Route Overview API

The Route Overview API is a Last Mile Fleet Solution product built on the DriverSDK. With it, you can retrieve route information for a given vehicle, either as a one-time fetch or continuously by using a listener for updates. The Route Overview API supports the following kinds of information:

  • Full route plan, including vehicle stop locations, travel times, distances
  • The route polyline path between each stop.

This document describes integration steps with the API for your application.

Prerequisites

  • You must be running your Android application using the alpha channel of the DriverSDK v4.1.0 or higher. The alpha channel is available by using transportation-driver-alpha for the Maven artifactId.
  • The API consumes route information provided by Fleet Engine via the Deliveries API. This can be provided either through the APIs on DriverSDK (DeliveryDriverApi) or directly to Fleet Engine.

Integration steps

This section covers the basic steps needed to integrate your Android driver app with the API. These instructions have the following assumptions:

  • You have an existing Android app that has already integrated with the Driver SDK
  • You have initialized the DeliveryDriverApi in your app with a context object you can find

See Getting Started with the Driver SDK for Android for details.

Step 0 - Route setup

You can skip this step if you have already set up Fleet Engine and can create vehicle stops and delivery tasks.

To load the stop and task info to Fleet Engine, you need a delivery vehicle assigned to a valid route. This is because the Route Overview API requires valid routes in order to fetch data. Valid routes are comprised of a series of waypoints and stops, and a stop can only exist if it has at least one associated task. See the Fleet Engine API integration guide for more information.

Step 1 - Initialize the API

Once you establish a valid route with associated stops and tasks, you can initialize the Route Overview API. Initialization provides the framework necessary for the connection between Fleet Engine and the API. The Route Overview API should be initialized with the same context object you used to initialize DeliveryDriverApi in the DriverSDK, since the object refers to the same vehicle ID defined previously in your DriverContext object. The following example illustrates how to create an instance of RouteOverviewApi.
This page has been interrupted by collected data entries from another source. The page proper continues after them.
(** Every execution keeps the invariant and is well timed. *)
Lemma dispatch_run_inv all st tr d :
  dispatch_run n engine queue (dispatch_start all st) tr d →
  dispatch_inv n engine all tr d ∧ well_timed n all tr.
Proof.
  remember (dispatch_start all st) as d0 eqn:Hd0.
  induction 1 as [d|d tr d' l d'' Hrun IH Hstep]; subst.
  - split; [apply dispatch_inv_start|apply well_timed_nil].
  - destruct (IH eq_refl) as [Hinv Htimed].
    split; [by eapply dispatch_inv_step|].
    apply well_timed_snoc; [done|].
    intros wave ->. inversion Hstep; subst.
    unfold dispatch_inv in Hinv. simpl in Hinv.
    destruct Hinv as (Hcalls & Hb & Hsettled).
    unfold splice0. simpl. rewrite Hb, Hcalls.
    split; [done|]. split; [done|]. rewrite length_take. lia.
Qed.

Lemma pending_complete calls parallelBatches (parallelVectors : list Settled) :
  length (Some <$> parallelVectors) = length parallelBatches →
  (∀ j r, (Some <$> parallelVectors) !! j = Some (Some r) →
     ∃ strValues, parallelBatches !! j = Some strValues
                  ∧ r = engine (calls + j) strValues) →
  parallelVectors = allSettled engine calls parallelBatches.
Proof.
  intros Hlen Hres. apply list_eq. intros j.
  unfold allSettled. rewrite list_lookup_imap.
  destruct (parallelVectors !! j) as [r|] eqn:Hr.
  - destruct (Hres j r) as (strValues & Hb & ->).
    { by rewrite list_lookup_fmap, Hr. }
    by rewrite Hb.
  - apply lookup_ge_None in Hr. rewrite length_fmap in Hlen.
    rewrite (proj2 (lookup_ge_None parallelBatches j)); [done|lia].
Qed.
RouteOverviewApi api = RouteOverviewApi.getInstance();
if (api == null) {
    api = RouteOverviewApi.createInstance(context);
}

Step 2 - Register vehicle for route change events

Now that you have initialized the API, you can use the VehicleRouteOverview object to interact with route overview capabilities. This allows your application to consume the route information you provided during route setup. Use the API event listener to facilitate event updates and route retrieval.

A route change event occurs whenever the path to any of the stops assigned to the vehicle is updated, a stop is rearranged, or when Fleet Engine updates the ETA information.


vehicleRouteOverview.addOnRouteChangedEventListener(event -> {
    // handle route update events
});

Step 3 - Enable the API

Now that you are ready to consume route information, you must enable the API to allow it to respond to vehicle events. Remember that the API is initialized in a disabled state to avoid unnecessary consumption of network bandwidth.

vehicleRouteOverview.setRouteOverviewEnabled(true);

You can pause these updates at any time by calling the same method with the value of false.

Step 4 - Draw the route on a Google Map

Once you get a list of RouteToVehicleStops, you can use it in your application. For example, you can draw the route polyline path in a Google Map instance. The following code snippet shows an example that draws the route polyline on the map view and adds markers on top of each stop location.

    GoogleMap googleMap = … // Instance of the Map view you are using
    ImmutableList<RouteToVehicleStop> route = event.newRoute();

    PolylineOptions routePolyline = new PolylineOptions().color(Color.BLUE);
    for (RouteToVehicleStop stop : route) {
        routePolyline.addAll(stop.path());

        MarkerOptions marker =
            new MarkerOptions().position(stop.vehicleStop().getWaypoint().getPosition());
        googleMap.addMarker(marker);
    }

    googleMap.addPolyline(routePolyline);
}

Screenshot showing image of a route overview

This results in a view similar to the screenshot to the right:

Step 5 - Get a route snapshot

If you want your app to issue a one-time call to retrieve a snapshot of the current route information, you can use the following method to retrieve that data:

ListenableFuture<ImmutableList<RouteToVehicleStop> future = vehicleRouteOverview.getRouteToVehicleStops();
ImmutableList<RouteToVehicleStop> stops = future.get();

You can do this instead of subscribing to route updates via event listeners.

Step 6 - Clean up

If your app no longer needs the route overview functionality, you should ensure you have cleaned up. Doing cleanup avoids unnecessary memory, processing, and network consumption in your application.

Remove a specific event listener

You should remove an event listener when a specific listener is no longer necessary.

vehicleRouteOverview.removeOnRouteChangedEventListener(listener);

Clear all event listeners

As part of your cleanup routine you can remove all the different event listeners registered at once.

vehicleRouteOverview.clearEventListeners();

Clear Route Overview API instance

Whenever Route Overview is no longer needed or the id of the vehicle being tracked has changed, you may call this API to clear internal references.